'''
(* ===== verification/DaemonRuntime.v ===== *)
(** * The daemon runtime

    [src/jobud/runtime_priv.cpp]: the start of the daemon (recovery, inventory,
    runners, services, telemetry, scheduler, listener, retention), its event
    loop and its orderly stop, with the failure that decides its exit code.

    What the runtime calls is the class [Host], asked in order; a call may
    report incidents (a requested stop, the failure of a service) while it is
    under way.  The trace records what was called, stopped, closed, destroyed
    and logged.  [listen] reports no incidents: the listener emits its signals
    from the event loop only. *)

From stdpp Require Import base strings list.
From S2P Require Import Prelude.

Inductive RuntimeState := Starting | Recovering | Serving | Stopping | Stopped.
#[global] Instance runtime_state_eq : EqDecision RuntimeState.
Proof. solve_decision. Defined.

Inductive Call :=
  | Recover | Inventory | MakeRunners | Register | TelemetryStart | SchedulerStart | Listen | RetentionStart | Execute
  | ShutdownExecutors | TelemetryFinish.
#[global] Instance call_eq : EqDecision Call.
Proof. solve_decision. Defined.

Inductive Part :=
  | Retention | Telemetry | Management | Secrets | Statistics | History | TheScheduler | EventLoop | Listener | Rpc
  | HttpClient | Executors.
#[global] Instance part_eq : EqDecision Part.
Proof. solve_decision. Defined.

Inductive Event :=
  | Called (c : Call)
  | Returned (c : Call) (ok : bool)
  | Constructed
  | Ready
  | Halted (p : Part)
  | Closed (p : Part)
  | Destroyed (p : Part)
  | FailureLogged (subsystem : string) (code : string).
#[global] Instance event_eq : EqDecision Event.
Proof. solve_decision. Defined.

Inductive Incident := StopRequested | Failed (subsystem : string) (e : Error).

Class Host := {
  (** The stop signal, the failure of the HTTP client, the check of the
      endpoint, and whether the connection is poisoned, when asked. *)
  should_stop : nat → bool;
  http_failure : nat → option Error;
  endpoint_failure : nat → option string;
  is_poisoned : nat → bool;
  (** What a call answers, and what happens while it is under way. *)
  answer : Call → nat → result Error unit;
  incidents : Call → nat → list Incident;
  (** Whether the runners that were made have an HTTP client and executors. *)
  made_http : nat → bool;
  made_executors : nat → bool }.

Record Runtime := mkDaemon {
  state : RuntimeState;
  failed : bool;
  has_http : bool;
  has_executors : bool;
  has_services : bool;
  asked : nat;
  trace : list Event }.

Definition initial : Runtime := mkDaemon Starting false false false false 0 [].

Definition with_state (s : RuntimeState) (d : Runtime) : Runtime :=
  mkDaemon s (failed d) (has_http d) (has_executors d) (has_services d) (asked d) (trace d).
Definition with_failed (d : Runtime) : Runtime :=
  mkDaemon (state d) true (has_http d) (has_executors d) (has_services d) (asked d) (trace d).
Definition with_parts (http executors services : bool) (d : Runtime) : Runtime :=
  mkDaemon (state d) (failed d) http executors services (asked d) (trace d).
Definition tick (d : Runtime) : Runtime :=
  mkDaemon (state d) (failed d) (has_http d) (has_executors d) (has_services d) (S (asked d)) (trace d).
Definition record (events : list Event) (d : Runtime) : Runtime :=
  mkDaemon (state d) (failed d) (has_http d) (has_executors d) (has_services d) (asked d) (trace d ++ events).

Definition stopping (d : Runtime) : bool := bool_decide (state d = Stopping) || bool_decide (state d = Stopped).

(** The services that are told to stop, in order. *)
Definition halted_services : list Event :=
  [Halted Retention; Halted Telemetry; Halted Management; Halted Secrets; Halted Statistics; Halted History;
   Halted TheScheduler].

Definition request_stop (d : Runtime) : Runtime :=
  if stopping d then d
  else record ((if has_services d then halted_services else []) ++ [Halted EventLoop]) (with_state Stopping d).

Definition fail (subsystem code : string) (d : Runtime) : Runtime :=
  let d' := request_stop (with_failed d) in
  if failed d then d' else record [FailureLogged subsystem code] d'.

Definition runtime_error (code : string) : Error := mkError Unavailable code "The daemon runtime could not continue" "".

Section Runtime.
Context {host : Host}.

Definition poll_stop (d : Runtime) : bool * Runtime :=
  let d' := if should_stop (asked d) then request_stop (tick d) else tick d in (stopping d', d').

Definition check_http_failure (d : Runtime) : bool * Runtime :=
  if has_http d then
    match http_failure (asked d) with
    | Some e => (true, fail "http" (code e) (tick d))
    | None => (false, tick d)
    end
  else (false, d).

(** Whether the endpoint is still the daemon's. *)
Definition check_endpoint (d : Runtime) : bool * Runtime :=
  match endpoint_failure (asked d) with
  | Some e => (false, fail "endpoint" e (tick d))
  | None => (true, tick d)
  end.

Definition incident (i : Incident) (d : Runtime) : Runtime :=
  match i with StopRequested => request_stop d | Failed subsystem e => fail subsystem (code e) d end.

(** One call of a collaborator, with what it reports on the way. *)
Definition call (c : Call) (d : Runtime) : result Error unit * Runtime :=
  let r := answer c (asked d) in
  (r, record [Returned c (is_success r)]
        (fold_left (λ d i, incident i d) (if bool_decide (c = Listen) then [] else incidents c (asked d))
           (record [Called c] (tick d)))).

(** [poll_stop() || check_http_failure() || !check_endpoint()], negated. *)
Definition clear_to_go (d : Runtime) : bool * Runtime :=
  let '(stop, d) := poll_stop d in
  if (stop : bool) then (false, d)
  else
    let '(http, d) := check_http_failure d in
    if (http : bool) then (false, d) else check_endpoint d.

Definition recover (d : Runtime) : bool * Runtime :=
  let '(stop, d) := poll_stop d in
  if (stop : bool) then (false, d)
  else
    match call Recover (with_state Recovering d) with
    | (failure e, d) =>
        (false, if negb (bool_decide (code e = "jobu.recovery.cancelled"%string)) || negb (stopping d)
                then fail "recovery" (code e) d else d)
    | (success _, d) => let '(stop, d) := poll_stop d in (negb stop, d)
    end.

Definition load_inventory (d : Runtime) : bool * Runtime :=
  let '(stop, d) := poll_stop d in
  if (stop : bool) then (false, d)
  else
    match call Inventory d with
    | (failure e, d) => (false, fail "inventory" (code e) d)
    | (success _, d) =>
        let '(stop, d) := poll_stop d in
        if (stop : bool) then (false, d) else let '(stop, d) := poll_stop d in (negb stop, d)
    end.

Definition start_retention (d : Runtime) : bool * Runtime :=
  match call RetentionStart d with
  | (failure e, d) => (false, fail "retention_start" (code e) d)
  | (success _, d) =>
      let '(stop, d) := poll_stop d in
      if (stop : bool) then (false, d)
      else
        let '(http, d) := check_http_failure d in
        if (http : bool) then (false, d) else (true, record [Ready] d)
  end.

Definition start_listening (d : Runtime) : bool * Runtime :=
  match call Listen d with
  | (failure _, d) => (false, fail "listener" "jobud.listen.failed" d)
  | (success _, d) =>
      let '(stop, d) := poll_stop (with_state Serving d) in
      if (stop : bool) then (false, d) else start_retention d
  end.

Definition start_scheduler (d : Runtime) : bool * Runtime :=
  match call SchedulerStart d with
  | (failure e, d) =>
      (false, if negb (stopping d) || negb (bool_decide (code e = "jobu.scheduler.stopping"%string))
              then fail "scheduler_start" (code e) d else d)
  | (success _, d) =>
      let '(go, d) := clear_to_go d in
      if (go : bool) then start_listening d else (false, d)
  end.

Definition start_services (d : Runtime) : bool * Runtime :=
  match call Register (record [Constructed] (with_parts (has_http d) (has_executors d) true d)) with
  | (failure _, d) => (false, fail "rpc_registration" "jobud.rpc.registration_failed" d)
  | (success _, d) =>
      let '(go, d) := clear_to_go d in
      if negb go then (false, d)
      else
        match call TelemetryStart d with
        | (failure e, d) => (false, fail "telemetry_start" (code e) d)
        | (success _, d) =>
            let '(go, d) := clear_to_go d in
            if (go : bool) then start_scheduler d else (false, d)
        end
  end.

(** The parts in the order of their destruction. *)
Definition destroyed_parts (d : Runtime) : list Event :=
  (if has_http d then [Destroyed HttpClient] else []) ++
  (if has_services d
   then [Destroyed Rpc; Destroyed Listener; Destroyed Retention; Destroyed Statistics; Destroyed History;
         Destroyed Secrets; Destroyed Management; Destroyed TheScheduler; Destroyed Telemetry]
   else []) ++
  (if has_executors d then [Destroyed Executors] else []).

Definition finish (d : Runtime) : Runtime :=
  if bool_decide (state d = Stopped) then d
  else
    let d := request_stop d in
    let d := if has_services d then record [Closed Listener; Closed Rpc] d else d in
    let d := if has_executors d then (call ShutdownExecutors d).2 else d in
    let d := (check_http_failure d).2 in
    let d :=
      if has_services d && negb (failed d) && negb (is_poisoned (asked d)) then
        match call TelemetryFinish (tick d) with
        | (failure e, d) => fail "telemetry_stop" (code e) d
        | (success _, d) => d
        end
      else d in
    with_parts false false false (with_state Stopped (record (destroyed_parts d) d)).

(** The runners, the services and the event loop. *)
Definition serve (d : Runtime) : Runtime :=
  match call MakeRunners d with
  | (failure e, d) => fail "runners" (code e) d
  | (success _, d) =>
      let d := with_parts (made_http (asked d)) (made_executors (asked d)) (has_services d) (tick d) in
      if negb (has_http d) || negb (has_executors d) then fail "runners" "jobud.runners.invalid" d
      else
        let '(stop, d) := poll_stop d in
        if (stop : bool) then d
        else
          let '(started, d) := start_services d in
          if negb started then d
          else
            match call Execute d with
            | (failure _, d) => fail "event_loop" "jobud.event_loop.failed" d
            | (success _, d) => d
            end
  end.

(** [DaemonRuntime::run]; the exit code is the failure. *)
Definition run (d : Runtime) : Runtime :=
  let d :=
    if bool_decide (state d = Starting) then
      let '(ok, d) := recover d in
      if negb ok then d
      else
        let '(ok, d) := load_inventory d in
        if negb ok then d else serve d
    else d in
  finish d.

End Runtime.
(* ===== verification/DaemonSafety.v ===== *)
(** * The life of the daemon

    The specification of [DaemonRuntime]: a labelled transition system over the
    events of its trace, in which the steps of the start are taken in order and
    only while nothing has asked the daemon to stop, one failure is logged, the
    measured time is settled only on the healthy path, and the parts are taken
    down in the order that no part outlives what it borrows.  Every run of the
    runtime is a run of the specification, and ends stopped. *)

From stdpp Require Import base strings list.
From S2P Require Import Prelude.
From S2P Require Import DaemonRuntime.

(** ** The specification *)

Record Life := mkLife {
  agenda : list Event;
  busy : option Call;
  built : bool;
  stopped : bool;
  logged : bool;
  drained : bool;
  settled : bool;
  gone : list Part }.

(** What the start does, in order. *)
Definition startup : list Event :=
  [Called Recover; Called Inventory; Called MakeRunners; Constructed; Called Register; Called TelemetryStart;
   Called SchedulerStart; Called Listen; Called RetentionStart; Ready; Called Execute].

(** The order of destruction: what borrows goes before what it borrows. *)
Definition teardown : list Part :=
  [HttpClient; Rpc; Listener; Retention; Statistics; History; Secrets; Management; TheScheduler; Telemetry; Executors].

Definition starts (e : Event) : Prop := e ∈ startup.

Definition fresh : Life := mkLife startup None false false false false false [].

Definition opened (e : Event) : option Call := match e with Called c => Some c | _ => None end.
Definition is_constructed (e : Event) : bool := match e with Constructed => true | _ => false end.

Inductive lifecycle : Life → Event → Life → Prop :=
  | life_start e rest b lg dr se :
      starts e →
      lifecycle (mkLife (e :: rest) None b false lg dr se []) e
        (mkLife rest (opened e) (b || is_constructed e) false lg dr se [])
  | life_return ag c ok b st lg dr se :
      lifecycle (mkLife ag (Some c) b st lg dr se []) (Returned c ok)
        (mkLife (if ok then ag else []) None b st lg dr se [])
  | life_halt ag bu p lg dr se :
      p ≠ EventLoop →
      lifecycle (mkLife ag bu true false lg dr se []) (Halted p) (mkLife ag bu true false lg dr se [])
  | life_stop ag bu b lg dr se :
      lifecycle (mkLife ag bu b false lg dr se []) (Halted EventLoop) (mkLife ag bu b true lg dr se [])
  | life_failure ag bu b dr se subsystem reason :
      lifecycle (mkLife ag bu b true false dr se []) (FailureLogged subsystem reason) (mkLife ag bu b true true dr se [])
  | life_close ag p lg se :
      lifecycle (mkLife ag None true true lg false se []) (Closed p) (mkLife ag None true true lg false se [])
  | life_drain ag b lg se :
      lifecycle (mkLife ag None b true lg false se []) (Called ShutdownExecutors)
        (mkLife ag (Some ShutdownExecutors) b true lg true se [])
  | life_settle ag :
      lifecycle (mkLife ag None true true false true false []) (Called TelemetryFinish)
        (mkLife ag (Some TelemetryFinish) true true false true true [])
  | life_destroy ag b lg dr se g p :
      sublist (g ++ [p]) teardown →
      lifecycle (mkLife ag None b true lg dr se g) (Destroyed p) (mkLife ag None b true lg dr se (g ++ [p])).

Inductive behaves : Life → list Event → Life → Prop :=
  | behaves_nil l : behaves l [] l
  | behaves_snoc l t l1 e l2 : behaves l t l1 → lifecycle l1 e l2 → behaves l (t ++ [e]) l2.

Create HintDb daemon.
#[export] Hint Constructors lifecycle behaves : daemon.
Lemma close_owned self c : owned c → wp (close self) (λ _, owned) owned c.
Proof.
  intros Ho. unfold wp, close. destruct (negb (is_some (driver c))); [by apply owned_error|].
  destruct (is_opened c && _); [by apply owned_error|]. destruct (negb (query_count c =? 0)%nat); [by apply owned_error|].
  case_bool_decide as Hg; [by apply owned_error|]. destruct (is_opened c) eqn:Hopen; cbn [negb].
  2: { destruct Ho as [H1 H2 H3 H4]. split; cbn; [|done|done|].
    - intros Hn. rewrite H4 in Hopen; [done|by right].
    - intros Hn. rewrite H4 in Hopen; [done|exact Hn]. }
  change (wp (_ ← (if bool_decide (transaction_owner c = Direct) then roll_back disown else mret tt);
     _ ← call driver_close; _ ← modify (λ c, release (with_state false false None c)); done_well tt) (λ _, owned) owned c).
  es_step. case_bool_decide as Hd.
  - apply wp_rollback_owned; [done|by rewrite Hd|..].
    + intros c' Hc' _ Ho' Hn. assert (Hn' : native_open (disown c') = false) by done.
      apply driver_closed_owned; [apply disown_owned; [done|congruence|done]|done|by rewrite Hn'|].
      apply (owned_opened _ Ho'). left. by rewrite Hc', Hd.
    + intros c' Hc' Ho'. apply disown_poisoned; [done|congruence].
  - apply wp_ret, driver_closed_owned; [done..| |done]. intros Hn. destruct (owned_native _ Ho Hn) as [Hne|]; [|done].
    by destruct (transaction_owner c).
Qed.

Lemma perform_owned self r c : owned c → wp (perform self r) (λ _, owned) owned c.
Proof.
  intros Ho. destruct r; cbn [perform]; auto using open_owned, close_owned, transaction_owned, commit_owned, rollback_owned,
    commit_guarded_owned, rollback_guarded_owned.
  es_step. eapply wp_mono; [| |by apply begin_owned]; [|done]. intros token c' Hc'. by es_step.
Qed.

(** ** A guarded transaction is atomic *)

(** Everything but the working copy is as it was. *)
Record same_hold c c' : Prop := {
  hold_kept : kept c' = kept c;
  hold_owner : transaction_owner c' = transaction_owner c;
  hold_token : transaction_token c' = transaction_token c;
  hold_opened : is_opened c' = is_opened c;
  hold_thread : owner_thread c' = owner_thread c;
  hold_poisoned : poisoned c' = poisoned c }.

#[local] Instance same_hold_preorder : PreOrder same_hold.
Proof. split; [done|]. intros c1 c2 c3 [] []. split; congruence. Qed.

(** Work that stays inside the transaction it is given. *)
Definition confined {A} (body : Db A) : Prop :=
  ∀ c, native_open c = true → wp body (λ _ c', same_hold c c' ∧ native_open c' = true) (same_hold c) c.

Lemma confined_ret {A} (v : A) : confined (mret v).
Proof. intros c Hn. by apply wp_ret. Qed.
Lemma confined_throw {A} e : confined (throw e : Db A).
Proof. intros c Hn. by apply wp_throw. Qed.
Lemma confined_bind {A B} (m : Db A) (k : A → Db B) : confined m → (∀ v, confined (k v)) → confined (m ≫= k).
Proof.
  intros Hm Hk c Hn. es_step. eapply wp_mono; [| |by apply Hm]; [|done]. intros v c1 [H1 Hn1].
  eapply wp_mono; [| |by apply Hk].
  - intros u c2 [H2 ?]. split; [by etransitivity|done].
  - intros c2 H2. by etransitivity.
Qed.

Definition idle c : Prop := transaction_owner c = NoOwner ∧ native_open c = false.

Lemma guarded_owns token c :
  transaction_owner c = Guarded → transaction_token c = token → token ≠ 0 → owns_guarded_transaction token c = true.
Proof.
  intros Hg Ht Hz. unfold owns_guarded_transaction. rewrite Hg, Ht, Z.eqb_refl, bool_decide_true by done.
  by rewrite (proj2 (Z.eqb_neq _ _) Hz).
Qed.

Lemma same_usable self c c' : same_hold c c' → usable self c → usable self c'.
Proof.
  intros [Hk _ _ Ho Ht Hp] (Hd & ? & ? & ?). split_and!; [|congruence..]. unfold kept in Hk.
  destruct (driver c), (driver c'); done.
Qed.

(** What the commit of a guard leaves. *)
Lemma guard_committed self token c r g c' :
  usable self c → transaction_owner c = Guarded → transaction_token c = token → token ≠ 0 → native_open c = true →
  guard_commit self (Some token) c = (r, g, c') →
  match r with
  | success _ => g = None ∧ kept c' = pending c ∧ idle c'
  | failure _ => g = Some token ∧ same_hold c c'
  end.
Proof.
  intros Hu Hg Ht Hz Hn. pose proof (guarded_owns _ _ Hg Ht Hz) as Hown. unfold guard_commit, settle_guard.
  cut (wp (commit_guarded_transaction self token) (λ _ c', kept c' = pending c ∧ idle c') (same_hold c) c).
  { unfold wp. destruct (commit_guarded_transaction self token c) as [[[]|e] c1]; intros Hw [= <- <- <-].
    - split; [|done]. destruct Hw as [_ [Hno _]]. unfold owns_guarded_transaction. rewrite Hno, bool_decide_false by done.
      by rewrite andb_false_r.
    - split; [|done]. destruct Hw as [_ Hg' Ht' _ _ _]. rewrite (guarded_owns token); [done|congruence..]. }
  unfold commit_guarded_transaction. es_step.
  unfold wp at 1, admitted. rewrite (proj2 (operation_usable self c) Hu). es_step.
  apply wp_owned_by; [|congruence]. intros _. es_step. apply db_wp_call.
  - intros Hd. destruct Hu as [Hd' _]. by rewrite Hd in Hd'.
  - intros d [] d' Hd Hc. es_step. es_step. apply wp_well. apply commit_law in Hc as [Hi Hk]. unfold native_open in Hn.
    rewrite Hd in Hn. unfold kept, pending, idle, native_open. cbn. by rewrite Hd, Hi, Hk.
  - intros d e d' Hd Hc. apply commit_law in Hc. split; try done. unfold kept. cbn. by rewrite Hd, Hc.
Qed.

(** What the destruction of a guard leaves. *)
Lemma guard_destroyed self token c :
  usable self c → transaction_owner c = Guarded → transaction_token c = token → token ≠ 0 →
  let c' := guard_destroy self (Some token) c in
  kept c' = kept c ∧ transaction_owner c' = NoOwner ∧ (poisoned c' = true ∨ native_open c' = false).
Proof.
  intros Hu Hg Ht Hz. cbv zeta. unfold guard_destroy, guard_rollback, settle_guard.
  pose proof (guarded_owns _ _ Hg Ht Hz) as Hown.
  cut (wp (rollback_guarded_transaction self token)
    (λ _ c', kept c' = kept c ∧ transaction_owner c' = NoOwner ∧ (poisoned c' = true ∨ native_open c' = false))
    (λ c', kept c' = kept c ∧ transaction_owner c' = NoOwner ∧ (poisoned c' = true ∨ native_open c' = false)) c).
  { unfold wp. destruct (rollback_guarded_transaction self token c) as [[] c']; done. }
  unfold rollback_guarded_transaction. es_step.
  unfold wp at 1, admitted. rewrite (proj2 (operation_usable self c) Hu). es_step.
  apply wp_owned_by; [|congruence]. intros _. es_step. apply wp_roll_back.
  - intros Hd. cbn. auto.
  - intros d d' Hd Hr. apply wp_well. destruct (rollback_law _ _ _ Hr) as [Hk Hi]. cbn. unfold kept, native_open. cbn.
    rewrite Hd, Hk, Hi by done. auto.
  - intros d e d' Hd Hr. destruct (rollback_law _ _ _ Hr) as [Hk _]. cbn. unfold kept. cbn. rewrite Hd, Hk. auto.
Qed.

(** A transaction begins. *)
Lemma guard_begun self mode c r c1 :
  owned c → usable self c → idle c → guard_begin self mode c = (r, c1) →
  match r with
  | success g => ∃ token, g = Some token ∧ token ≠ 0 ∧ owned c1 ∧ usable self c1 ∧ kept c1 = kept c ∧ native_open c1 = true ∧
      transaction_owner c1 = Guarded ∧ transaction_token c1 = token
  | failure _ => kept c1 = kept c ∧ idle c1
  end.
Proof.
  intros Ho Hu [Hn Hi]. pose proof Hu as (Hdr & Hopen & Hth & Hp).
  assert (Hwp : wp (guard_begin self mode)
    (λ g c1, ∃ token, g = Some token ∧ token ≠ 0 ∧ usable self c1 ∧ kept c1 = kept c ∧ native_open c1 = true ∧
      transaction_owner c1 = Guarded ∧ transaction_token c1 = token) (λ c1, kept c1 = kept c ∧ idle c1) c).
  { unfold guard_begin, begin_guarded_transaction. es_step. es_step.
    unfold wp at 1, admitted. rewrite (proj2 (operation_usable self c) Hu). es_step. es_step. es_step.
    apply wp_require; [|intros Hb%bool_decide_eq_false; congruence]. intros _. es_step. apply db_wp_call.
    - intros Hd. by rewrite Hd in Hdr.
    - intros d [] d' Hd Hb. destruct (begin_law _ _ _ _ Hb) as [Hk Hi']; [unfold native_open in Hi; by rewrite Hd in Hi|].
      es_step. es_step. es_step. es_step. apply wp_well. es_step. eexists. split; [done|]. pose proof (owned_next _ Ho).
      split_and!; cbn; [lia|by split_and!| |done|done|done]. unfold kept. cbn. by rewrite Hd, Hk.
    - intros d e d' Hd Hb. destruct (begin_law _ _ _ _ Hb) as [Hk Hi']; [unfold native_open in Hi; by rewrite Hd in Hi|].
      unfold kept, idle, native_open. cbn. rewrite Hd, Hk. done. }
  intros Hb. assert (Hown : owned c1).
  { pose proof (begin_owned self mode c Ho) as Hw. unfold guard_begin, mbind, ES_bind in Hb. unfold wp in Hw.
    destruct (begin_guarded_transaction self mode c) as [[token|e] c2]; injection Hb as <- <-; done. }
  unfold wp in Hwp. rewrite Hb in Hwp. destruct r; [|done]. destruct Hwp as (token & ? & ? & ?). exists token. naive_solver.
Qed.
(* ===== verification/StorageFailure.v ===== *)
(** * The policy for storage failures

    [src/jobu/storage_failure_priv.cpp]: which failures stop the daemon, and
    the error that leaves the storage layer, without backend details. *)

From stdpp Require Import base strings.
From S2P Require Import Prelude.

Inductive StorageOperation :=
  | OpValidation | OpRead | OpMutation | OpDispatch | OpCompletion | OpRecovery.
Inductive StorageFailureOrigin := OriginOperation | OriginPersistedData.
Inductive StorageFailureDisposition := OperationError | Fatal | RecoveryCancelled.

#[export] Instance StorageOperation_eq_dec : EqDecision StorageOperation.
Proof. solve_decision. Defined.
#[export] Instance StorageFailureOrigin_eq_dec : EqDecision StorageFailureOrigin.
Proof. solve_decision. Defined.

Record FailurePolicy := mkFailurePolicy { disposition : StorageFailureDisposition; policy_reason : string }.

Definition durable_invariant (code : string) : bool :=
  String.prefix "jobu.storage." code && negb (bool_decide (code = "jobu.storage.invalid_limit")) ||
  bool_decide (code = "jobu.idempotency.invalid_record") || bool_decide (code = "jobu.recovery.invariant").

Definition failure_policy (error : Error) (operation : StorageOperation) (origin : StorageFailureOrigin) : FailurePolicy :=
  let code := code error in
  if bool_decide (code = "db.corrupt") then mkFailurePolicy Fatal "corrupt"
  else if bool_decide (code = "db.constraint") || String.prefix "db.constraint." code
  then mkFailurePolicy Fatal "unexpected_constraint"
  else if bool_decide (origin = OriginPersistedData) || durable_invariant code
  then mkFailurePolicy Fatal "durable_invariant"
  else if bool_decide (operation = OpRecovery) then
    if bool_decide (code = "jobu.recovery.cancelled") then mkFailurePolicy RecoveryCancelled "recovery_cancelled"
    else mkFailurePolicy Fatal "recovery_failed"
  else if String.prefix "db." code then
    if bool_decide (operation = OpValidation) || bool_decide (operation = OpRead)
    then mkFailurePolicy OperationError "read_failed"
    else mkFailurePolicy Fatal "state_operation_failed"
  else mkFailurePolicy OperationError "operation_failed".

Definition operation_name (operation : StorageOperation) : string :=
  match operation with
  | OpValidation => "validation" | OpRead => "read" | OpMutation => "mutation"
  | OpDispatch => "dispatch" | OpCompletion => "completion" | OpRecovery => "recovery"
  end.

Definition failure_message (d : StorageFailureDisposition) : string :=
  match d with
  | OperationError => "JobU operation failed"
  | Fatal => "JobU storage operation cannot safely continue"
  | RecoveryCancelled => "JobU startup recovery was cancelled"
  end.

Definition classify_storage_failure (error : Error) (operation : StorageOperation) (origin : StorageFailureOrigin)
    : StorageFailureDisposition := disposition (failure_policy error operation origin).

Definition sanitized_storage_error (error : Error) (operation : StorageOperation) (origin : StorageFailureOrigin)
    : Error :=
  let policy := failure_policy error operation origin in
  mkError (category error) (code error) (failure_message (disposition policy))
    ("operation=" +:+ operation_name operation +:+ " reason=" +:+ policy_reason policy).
'''
# [ABOUT THIS TASK]
Now copy each line of the entries that mentions "jobud".

# [ANSWER SECTION]
    [src/jobud/runtime_priv.cpp]: the start of the daemon (recovery, inventory,
  | (failure _, d) => (false, fail "listener" "jobud.listen.failed" d)
  | (failure _, d) => (false, fail "rpc_registration" "jobud.rpc.registration_failed" d)
      if negb (has_http d) || negb (has_executors d) then fail "runners" "jobud.runners.invalid" d
            | (failure _, d) => fail "event_loop" "jobud.event_loop.failed" d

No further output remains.